So kalt hier draußen im Steinland. Nicht einmal die Wiese schafft es zu lachen. Faulende Unterkiefer brechen zart von ihren Wirten ab, hängen an Hautresten, baumelnd, zäher Speichel sucht sich den Weg nach unten. Faule Leiber, in TShirts mit Schweißflecken, der sauer beißende Gestank einer Kotzlache nimmt das bisschen Platz was noch geblieben ist ein.

Durch, nur durch da, weiter, nicht stehen bleiben, das feuchte Shirt beginnt am Körper zu kratzen, nicht jucken, weiter.
An den Erhebungen am Rand der Straße liegen Tote, hie und da nur ein Stückchen von ihnen, ein Arm, ein Beim, ein kleiner Fuß, all das, rings umher.

Fast schüchtern beleuchtet das kalte Gelb das Szenario aus Kalt, Weg, Einsam und Dreck.
Die Haut brennt, alles klebt, die Knöchel schmerzen, Gliedmaßen können ja so unendlich schwer sein.

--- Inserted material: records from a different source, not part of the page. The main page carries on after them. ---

(** ** What the operations do to the view *)

Section effects.
Context `{Hsm : SafeMathSpec}.
Context {S : Type} `{Hstore : AccountMapSpec S}.
Context (ACCOUNT_VERSION NORMAL_TRAN_GAS : Z).

(** Balances and nonces are within their types. *)
Definition account_ok (a : Account) : Prop := 0 <= m_balance a < 2 ^ 128 /\ 0 <= m_nonce a < 2 ^ 64.
Definition accounts_ok (m : gmap Z Account) : Prop := map_Forall (fun _ a => account_ok a) m.

(** Adding to the balance of an address, with a new account if there is none. *)
Definition credit (m : gmap Z Account) (a delta : Z) : gmap Z Account :=
  if delta =? 0 then m
  else match m !! a with
       | Some x => <[a := acc_balance x (m_balance x + delta)]> m
       | None => <[a := Account_new ACCOUNT_VERSION delta 0]> m
       end.

Definition debit (m : gmap Z Account) (a delta : Z) : gmap Z Account :=
  if delta =? 0 then m
  else match m !! a with
       | Some x => <[a := acc_balance x (m_balance x - delta)]> m
       | None => m
       end.

Definition balance_at (m : gmap Z Account) (a : Z) : Z :=
  match m !! a with Some x => m_balance x | None => 0 end.

Lemma acc_balance_same x : acc_balance x (m_balance x) = x.
Proof. by destruct x. Qed.

Lemma DecreaseBalance_effect s a delta :
  accounts_ok (view s) -> 0 <= delta < 2 ^ 128 ->
  let '(ok, s') := DecreaseBalance s a delta in
  ok = ((delta =? 0) || (bool_decide (is_Some (view s !! a)) && (delta <=? balance_at (view s) a))) /\
  view s' = if ok then debit (view s) a delta else view s.
Proof.
  intros Hok Hd. unfold DecreaseBalance, debit, balance_at.
  destruct (Z.eqb_spec delta 0) as [->|Hne]; [done|]. cbn [orb].
  pose proof (GetAccount_found s a) as Hf. pose proof (GetAccount_keeps s a) as Hk.
  destruct (GetAccount s a) as [[x|] s1]; cbn [fst snd] in Hf, Hk; rewrite <- Hf.
  - rewrite bool_decide_eq_true_2 by done. destruct (Hok a x (eq_sym Hf)) as [Hb _].
    unfold Account_DecreaseBalance. destruct (Z.ltb_spec (m_balance x) delta), (Z.leb_spec delta (m_balance x));
      try lia; cbn [andb].
    + split; [done|]. rewrite store_set_view, Hk. apply insert_id. by rewrite <- Hf.
    + rewrite sm_sub_spec by lia. destruct (Z.leb_spec delta (m_balance x)); [|lia].
      split; [done|]. by rewrite store_set_view, Hk.
  - rewrite bool_decide_eq_false_2 by (by intros []). done.
Qed.

Lemma IncreaseBalance_effect s a delta :
  accounts_ok (view s) -> 0 <= delta < 2 ^ 128 ->
  let '(ok, s') := IncreaseBalance ACCOUNT_VERSION s a delta in
  ok = (balance_at (view s) a + delta <? 2 ^ 128) /\
  view s' = if ok then credit (view s) a delta else view s.
Proof.
  intros Hok Hd. unfold IncreaseBalance, credit, balance_at.
  destruct (Z.eqb_spec delta 0) as [->|Hne].
  { destruct (view s !! a) as [x|] eqn:E; [|done]. destruct (Hok a x E) as [Hb _].
    destruct (Z.ltb_spec (m_balance x + 0) (2 ^ 128)); [done|lia]. }
  pose proof (GetAccount_found s a) as Hf. pose proof (GetAccount_keeps s a) as Hk.
  destruct (GetAccount s a) as [[x|] s1]; cbn [fst snd] in Hf, Hk; rewrite <- Hf.
  - destruct (Hok a x (eq_sym Hf)) as [Hb _]. unfold Account_IncreaseBalance. rewrite sm_add_spec by lia.
    destruct (Z.ltb_spec (m_balance x + delta) (2 ^ 128)).
    + split; [done|]. by rewrite store_set_view, Hk.
    + split; [done|]. rewrite store_set_view, Hk, acc_balance_same. apply insert_id. by rewrite <- Hf.
  - destruct (Z.ltb_spec (0 + delta) (2 ^ 128)); [|lia]. split; [done|].
    unfold AddAccount, IsAccountExist. pose proof (GetAccount_found s1 a) as Hf1.
    pose proof (GetAccount_keeps s1 a) as Hk1. rewrite Hk, <- Hf in Hf1.
    destruct (GetAccount s1 a) as [y s2]; cbn [fst snd] in Hf1, Hk1. subst y. cbn [negb].
    rewrite store_insert_view; rewrite Hk1, Hk; done.
Qed.

Lemma credit_ok m a delta :
  accounts_ok m -> 0 <= delta -> balance_at m a + delta < 2 ^ 128 -> accounts_ok (credit m a delta).
Proof.
  intros Hok Hd Hb. unfold credit, balance_at in *. case_test; [done|].
  destruct (m !! a) as [x|] eqn:E0; (apply map_Forall_insert_2; [|done]).
  - destruct (Hok a x E0) as [? ?]. split; cbn; lia.
  - split; cbn; lia.
Qed.

Lemma debit_ok m a delta : accounts_ok m -> 0 <= delta <= balance_at m a -> accounts_ok (debit m a delta).
Proof.
  intros Hok Hd. unfold debit, balance_at in *. case_test; [done|].
  destruct (m !! a) as [x|] eqn:E0; [|done]. apply map_Forall_insert_2; [|done].
  destruct (Hok a x E0) as [? ?]. split; cbn; lia.
Qed.

(** A credit undoes a debit. *)
Lemma credit_debit m a delta :
  is_Some (m !! a) -> credit (debit m a delta) a delta = m.
Proof.
  intros [x E]. unfold credit, debit. case_test; [done|]. rewrite E, lookup_insert_eq, insert_insert_eq. cbn.
  rewrite Z.sub_add. unfold acc_balance. cbn. destruct x; cbn. by apply insert_id.
Qed.

Lemma balance_debit m a delta b :
  is_Some (m !! a) -> balance_at (debit m a delta) b = balance_at m b - if decide (a = b) then delta else 0.
Proof.
  intros [x E]. unfold balance_at, debit. destruct (Z.eqb_spec delta 0) as [->|].
  { case_decide; lia. }
  rewrite E. case_decide as Hab.
  - subst b. rewrite lookup_insert_eq, E. done.
  - rewrite lookup_insert_ne by done. lia.
Qed.

Lemma balance_credit m a delta b :
  balance_at (credit m a delta) b = balance_at m b + if decide (a = b) then delta else 0.
Proof.
  unfold balance_at, credit. destruct (Z.eqb_spec delta 0) as [->|].
  { case_decide; lia. }
  case_decide as Hab.
  - subst b. destruct (m !! a) as [x|]; rewrite lookup_insert_eq; done.
  - destruct (m !! a) as [x|]; rewrite lookup_insert_ne by done; lia.
Qed.

Definition nonce_at (m : gmap Z Account) (a : Z) : Z :=
  match m !! a with Some x => m_nonce x | None => 0 end.

Lemma nonce_credit m a delta b : nonce_at (credit m a delta) b = nonce_at m b.
Proof.
  unfold nonce_at, credit. case_test; [done|]. destruct (decide (a = b)) as [<-|Hab].
  - destruct (m !! a) as [x|]; by rewrite lookup_insert_eq.
  - destruct (m !! a) as [x|]; by rewrite lookup_insert_ne by done.
Qed.

Lemma nonce_debit m a delta b : nonce_at (debit m a delta) b = nonce_at m b.
Proof.
  unfold nonce_at, debit. case_test; [done|]. destruct (m !! a) as [x|] eqn:E0; [|done].
  destruct (decide (a = b)) as [<-|Hab]; [by rewrite lookup_insert_eq, E0|by rewrite lookup_insert_ne by done].
Qed.

Lemma credit_some m a delta b : is_Some (m !! b) -> is_Some (credit m a delta !! b).
Proof.
  intros Hb. unfold credit. case_test; [done|].
  destruct (m !! a); destruct (decide (a = b)) as [<-|Hab];
    rewrite ?lookup_insert_eq, ?lookup_insert_ne by done; done.
Qed.

Lemma debit_some m a delta b : is_Some (m !! b) -> is_Some (debit m a delta !! b).
Proof.
  intros Hb. unfold debit. case_test; [done|]. destruct (m !! a); [|done].
  destruct (decide (a = b)) as [<-|Hab]; rewrite ?lookup_insert_eq, ?lookup_insert_ne by done; done.
Qed.

(** The sum of all balances. *)
Definition total (m : gmap Z Account) : Z := map_fold (fun _ x acc => m_balance x + acc) 0 m.

Lemma total_fresh m a x : m !! a = None -> total (<[a := x]> m) = m_balance x + total m.
Proof. intros Ha. unfold total. rewrite map_fold_insert_L; [done| |done]. intros; lia. Qed.

Lemma total_insert m a x : total (<[a := x]> m) = total m - balance_at m a + m_balance x.
Proof.
  unfold balance_at. destruct (m !! a) as [y|] eqn:E0; [|rewrite total_fresh by done; lia].
  rewrite <- (insert_delete_id m a y E0) at 2. rewrite <- insert_delete_eq.
  rewrite !total_fresh by apply lookup_delete_eq. lia.
Qed.

Lemma total_credit m a delta : total (credit m a delta) = total m + delta.
Proof.
  unfold credit. destruct (Z.eqb_spec delta 0) as [->|]; [lia|].
  destruct (m !! a) as [x|] eqn:E0; rewrite total_insert; unfold balance_at; rewrite E0; cbn; lia.
Qed.

Lemma total_debit m a delta : is_Some (m !! a) -> total (debit m a delta) = total m - delta.
Proof.
  intros [x E0]. unfold debit. destruct (Z.eqb_spec delta 0) as [->|]; [lia|].
  rewrite E0, total_insert. unfold balance_at. rewrite E0. cbn. lia.
Qed.

(** No balance exceeds the sum. *)
Lemma balance_le_total m a : accounts_ok m -> balance_at m a <= total m.
Proof.
  intros Hok. assert (forall m, accounts_ok m -> 0 <= total m) as Hpos.
  { intros m1. unfold total. apply (map_fold_weak_ind (fun r m => accounts_ok m -> 0 <= r)); [done|].
    intros i x m2 r Hi IH [Hx Hm]%map_Forall_insert; [|done]. destruct Hx. specialize (IH Hm). lia. }
  unfold balance_at. destruct (m !! a) as [x|] eqn:E; [|by apply Hpos].
  rewrite <- (insert_delete_id m a x E), total_fresh by apply lookup_delete_eq.
  pose proof (Hpos (delete a m) ltac:(by apply map_Forall_delete)). lia.
Qed.

(** A transfer moves the amount or changes nothing; it never ends the process. *)
Lemma TransferBalance_effect s from to delta :
  accounts_ok (view s) -> 0 <= delta < 2 ^ 128 -> is_Some (view s !! from) ->
  exists ok s', TransferBalance ACCOUNT_VERSION s from to delta = Ret (ok, s') /\
    ok = ((delta <=? balance_at (view s) from) &&
          (balance_at (debit (view s) from delta) to + delta <? 2 ^ 128)) /\
    view s' = if ok then credit (debit (view s) from delta) to delta else view s.
Proof.
  intros Hok Hd Hf. unfold TransferBalance. pose proof (DecreaseBalance_effect s from delta Hok Hd) as H1.
  destruct (DecreaseBalance s from delta) as [ok1 s1]. destruct H1 as [Hok1 Hv1].
  assert (ok1 = (delta <=? balance_at (view s) from)) as Hle.
  { rewrite Hok1, bool_decide_eq_true_2 by done. cbn [andb]. destruct Hf as [x Hx].
    destruct (Hok _ _ Hx) as [Hx' _]. unfold balance_at. rewrite Hx. lia. }
  rewrite <- Hle. destruct ok1; cbn [negb andb]; [|eauto].
  assert (accounts_ok (view s1)) as Hok1' by (rewrite Hv1; apply debit_ok; [done|lia]).
  pose proof (IncreaseBalance_effect s1 to delta Hok1' Hd) as H2.
  destruct (IncreaseBalance _ s1 to delta) as [ok2 s2]. destruct H2 as [Hok2 Hv2]. rewrite Hv1 in Hok2, Hv2.
  destruct ok2; [eauto|].
  assert (accounts_ok (view s2)) as Hok2' by (rewrite Hv2, <- Hv1; done).
  pose proof (IncreaseBalance_effect s2 from delta Hok2' Hd) as H3.
  destruct (IncreaseBalance _ s2 from delta) as [ok3 s3]. destruct H3 as [Hok3 Hv3].
  rewrite Hv2 in Hok3, Hv3. rewrite (balance_debit _ _ _ _ Hf) in Hok3. rewrite decide_True in Hok3 by done.
  assert (balance_at (view s) from < 2 ^ 128) as Hlt.
  { destruct Hf as [x Hx]. destruct (Hok _ _ Hx) as [Hx' _]. unfold balance_at. rewrite Hx. lia. }
  assert (ok3 = true) as -> by (rewrite Hok3; apply Z.ltb_lt; lia). cbn [negb]. do 2 eexists. split; [done|]. split; [done|].
  by rewrite Hv3, credit_debit.
Qed.

(** A transfer on any store: it never ends the process and moves balances only. *)
Lemma TransferBalance_conserves (s : S) from to d :
  accounts_ok (view s) -> 0 <= d < 2 ^ 128 ->
  exists ok s', TransferBalance ACCOUNT_VERSION s from to d = Ret (ok, s') /\
    accounts_ok (view s') /\ total (view s') = total (view s) /\
    (forall a, nonce_at (view s') a = nonce_at (view s) a) /\
    (forall a, is_Some (view s !! a) -> is_Some (view s' !! a)).
Proof.
  intros Hok Hd. destruct (decide (is_Some (view s !! from))) as [Hf|Hf].
  - destruct (TransferBalance_effect s from to d Hok Hd Hf) as (ok & s' & E & Hr & Hv).
    exists ok, s'. split; [done|]. destruct ok; rewrite Hv; [|done]. symmetry in Hr. zbool.
    assert (0 <= balance_at (debit (view s) from d) to) as Hb.
    { rewrite (balance_debit _ _ _ _ Hf). unfold balance_at in *. destruct (decide (from = to)) as [->|]; [lia|].
      destruct (view s !! to) as [x|] eqn:Ex; [|lia]. destruct (Hok _ _ Ex). lia. }
    split; [|split; [|split]].
    + apply credit_ok; [apply debit_ok; [done|lia]|lia|done].
    + rewrite total_credit, total_debit by done. lia.
    + intros a. by rewrite nonce_credit, nonce_debit.
    + intros a Ha. by apply credit_some, debit_some.
  - unfold TransferBalance. pose proof (DecreaseBalance_effect s from d Hok Hd) as Hdec.
    destruct (Z.eqb_spec d 0) as [->|Hne].
    + exists true, s. split; [done|]. done.
    + destruct (DecreaseBalance s from d) as [ok1 s1]. destruct Hdec as [-> Hv].
      rewrite bool_decide_eq_false_2 in Hv |- * by done. cbn in *. exists false, s1. split; [done|]. by rewrite Hv.
Qed.

End effects.

(** ** Transactions *)

Section update.
Context `{Hsm : SafeMathSpec}.
Context {S : Type} `{Hstore : AccountMapSpec S}.
Context (ACCOUNT_VERSION NORMAL_TRAN_GAS : Z) (HN : 0 <= NORMAL_TRAN_GAS < 2 ^ 32).
Context {PubKey : Type} (GetAddressFromPublicKey : PubKey -> Z).
Context {J : Type} `{Hwriter : ReceiptWriter J}.

Record tx_ok (t : Transaction PubKey) : Prop := {
  tx_ok_amount : 0 <= tx_amount t < 2 ^ 128;
  tx_ok_price : 0 <= tx_gasPrice t < 2 ^ 128;
  tx_ok_limit : 0 <= tx_gasLimit t < 2 ^ 64
}.

Definition deposit (t : Transaction PubKey) : Z := tx_gasLimit t * tx_gasPrice t.
Definition fee (t : Transaction PubKey) : Z := NORMAL_TRAN_GAS * tx_gasPrice t.
Definition sender (t : Transaction PubKey) : Z := GetAddressFromPublicKey (tx_senderPubKey t).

Sie ist so zärtlich. Das passt gar nicht hier rein. Blut schießt in den Kopf. Zärtlich fährt sie über die Handoberfläche, lässt ihre gepflegten Finger über die prallen Aderwürmer gleiten. Wärme auf der Haut. So lange her dass da jemand angefasst hat. Das Herz rast, zwischen den Beinen ein schönes Gefühl. Ein schönes Gefühl, hier in der Steinwelt. Es riecht muffig, die Sitze sind alt, so alt, aber sie ist zärtlich, unglaublich. Es kribbelt, ihr falsches Lachen lässt Lügen glauben, das Haar duftet so schön. Und sie ist so zärtlich. Fasst an, mehr und bestimmt zurückhaltend, aber wissend und wunderbar. Sie kann das so gut. Hat einen leicht schalen Atem. Aber ist so zärtlich. Ihre weiche Zunge, der warme Atem in dem Mund, weiche Lippen, diese Lippen.
Das Herz rastet aus, die Zunge wird verwöhnt. Sie ist so zärtlich, hier im Schein des blass gelben Lichts.

Somewhere in My Surreal Dreams1657490

Laufend, weiter und weiter, flitzen Lichtkegelpaare an euch desinteressiert vorbei. Husch. Husch husch.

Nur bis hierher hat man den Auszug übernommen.